What is needed → Copying exactly, give the lines in the material below from the one with "(Qeq_bool q 0)" to the one with "String.eqb t s", ends included, and nothing besides.

Task input →
----

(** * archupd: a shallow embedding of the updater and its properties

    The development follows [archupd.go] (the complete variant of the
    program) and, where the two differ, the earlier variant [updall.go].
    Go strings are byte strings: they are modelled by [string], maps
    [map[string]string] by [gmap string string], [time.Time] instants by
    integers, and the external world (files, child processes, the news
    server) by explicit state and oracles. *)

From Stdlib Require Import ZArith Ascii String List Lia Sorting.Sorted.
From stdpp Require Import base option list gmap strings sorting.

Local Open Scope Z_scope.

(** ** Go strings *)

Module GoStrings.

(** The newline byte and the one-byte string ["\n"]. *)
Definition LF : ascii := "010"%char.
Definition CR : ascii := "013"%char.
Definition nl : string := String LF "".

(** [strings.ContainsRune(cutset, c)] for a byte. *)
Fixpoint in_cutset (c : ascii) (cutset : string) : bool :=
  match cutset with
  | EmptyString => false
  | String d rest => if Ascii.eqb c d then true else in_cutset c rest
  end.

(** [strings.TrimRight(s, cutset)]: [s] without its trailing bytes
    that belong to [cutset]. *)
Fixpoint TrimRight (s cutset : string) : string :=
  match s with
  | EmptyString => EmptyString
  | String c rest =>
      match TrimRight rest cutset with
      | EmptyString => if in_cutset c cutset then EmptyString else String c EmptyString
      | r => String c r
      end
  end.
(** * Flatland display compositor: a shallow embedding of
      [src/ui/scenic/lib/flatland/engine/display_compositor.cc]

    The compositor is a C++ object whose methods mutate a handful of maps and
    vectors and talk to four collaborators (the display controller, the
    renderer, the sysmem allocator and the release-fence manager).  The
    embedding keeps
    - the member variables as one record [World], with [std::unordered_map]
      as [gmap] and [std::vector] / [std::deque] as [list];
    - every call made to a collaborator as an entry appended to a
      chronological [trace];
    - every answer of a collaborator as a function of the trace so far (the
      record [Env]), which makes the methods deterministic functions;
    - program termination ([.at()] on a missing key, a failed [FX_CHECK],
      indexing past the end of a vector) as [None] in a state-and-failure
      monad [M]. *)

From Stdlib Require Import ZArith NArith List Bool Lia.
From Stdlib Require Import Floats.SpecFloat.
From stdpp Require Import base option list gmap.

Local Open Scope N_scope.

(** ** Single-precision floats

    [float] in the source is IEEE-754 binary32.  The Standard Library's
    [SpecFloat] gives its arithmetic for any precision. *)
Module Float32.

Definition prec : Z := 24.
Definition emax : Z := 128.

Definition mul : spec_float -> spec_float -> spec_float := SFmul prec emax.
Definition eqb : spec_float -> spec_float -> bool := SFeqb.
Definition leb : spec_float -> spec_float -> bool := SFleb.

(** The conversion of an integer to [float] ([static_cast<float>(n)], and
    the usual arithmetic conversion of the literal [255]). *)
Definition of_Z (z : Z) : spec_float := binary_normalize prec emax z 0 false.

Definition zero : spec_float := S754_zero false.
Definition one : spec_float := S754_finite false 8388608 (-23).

----

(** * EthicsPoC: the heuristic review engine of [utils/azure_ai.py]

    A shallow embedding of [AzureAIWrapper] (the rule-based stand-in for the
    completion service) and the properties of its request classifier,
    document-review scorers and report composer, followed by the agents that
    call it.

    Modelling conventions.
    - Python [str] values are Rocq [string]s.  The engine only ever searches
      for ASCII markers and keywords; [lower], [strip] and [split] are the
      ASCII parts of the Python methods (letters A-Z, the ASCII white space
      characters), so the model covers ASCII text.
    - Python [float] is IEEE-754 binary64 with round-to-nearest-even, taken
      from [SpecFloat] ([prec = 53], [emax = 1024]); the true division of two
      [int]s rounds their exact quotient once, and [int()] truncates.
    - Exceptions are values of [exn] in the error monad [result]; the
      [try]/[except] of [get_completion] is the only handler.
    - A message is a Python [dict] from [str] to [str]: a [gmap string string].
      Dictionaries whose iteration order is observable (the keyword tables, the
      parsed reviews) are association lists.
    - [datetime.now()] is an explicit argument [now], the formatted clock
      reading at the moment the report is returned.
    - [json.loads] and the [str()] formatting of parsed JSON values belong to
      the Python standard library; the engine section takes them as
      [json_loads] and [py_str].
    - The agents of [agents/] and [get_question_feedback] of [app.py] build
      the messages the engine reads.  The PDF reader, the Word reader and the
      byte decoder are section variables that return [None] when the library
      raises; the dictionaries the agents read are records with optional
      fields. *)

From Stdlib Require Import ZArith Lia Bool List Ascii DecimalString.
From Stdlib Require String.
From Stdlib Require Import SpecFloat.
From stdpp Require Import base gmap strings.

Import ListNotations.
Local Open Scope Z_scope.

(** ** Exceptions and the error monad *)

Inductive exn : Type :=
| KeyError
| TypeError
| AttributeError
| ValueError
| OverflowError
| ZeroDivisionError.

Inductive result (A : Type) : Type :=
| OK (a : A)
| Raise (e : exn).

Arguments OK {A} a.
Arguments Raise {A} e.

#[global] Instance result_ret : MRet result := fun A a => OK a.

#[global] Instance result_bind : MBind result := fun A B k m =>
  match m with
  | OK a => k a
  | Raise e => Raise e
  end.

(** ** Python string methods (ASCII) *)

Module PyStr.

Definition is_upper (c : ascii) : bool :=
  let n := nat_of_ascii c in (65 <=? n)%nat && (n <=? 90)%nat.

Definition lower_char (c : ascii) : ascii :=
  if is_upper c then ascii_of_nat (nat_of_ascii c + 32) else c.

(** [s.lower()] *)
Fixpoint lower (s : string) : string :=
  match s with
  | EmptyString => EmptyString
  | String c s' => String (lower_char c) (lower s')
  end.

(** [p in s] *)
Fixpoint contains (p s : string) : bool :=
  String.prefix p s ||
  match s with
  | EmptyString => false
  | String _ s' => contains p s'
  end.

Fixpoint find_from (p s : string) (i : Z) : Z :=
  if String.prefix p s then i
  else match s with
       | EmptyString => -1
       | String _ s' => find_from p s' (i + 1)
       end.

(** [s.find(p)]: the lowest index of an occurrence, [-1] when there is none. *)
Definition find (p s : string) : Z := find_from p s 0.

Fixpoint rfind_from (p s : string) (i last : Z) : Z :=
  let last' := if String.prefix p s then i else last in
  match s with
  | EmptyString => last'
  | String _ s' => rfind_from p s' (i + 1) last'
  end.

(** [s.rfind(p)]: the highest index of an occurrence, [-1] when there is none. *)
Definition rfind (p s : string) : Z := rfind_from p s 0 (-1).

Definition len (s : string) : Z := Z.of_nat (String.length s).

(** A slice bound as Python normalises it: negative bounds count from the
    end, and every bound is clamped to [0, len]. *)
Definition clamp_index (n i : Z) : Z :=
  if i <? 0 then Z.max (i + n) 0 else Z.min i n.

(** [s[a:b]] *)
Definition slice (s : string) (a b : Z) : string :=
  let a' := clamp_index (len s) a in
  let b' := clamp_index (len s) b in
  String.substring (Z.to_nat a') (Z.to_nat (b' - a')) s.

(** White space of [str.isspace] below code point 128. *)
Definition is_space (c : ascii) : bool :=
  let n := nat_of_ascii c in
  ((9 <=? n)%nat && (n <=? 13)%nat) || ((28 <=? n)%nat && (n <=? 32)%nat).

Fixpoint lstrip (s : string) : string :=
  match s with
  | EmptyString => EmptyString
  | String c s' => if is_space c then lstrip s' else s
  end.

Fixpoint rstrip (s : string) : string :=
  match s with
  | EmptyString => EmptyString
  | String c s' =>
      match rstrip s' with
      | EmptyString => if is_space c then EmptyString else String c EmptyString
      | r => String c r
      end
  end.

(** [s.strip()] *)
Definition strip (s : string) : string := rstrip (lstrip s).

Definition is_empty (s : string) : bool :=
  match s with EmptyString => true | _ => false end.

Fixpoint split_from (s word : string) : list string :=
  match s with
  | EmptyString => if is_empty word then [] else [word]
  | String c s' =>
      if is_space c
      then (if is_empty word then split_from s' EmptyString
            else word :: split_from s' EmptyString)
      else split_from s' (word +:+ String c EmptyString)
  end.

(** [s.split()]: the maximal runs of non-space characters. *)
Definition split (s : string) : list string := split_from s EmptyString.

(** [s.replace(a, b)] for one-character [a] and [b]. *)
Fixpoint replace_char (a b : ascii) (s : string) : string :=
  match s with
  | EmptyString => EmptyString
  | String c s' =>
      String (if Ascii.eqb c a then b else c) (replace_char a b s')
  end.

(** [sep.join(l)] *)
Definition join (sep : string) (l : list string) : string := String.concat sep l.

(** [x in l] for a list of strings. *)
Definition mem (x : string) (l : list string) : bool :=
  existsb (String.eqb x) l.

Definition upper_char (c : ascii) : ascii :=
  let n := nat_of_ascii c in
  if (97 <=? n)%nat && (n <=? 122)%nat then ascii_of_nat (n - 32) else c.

----

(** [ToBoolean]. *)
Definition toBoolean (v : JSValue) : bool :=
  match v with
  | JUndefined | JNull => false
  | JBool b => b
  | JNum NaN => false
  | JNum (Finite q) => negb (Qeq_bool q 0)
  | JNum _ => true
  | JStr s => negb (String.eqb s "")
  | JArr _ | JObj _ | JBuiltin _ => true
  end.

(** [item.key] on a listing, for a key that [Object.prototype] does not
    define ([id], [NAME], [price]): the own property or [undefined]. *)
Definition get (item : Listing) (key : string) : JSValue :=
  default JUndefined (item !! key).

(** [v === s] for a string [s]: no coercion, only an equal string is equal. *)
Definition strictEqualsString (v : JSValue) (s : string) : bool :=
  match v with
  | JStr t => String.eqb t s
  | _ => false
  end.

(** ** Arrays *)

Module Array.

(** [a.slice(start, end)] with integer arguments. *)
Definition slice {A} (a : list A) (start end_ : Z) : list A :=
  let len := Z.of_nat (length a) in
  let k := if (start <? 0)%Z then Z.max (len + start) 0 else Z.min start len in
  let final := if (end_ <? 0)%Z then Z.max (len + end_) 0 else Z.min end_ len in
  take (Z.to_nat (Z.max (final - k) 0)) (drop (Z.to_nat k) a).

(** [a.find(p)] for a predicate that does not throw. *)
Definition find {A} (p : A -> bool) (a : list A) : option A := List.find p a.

----

Exercise output →
  | JNum (Finite q) => negb (Qeq_bool q 0)
  | JNum _ => true
  | JStr s => negb (String.eqb s "")
  | JArr _ | JObj _ | JBuiltin _ => true
  end.

(** [item.key] on a listing, for a key that [Object.prototype] does not
    define ([id], [NAME], [price]): the own property or [undefined]. *)
Definition get (item : Listing) (key : string) : JSValue :=
  default JUndefined (item !! key).

(** [v === s] for a string [s]: no coercion, only an equal string is equal. *)
Definition strictEqualsString (v : JSValue) (s : string) : bool :=
  match v with
  | JStr t => String.eqb t s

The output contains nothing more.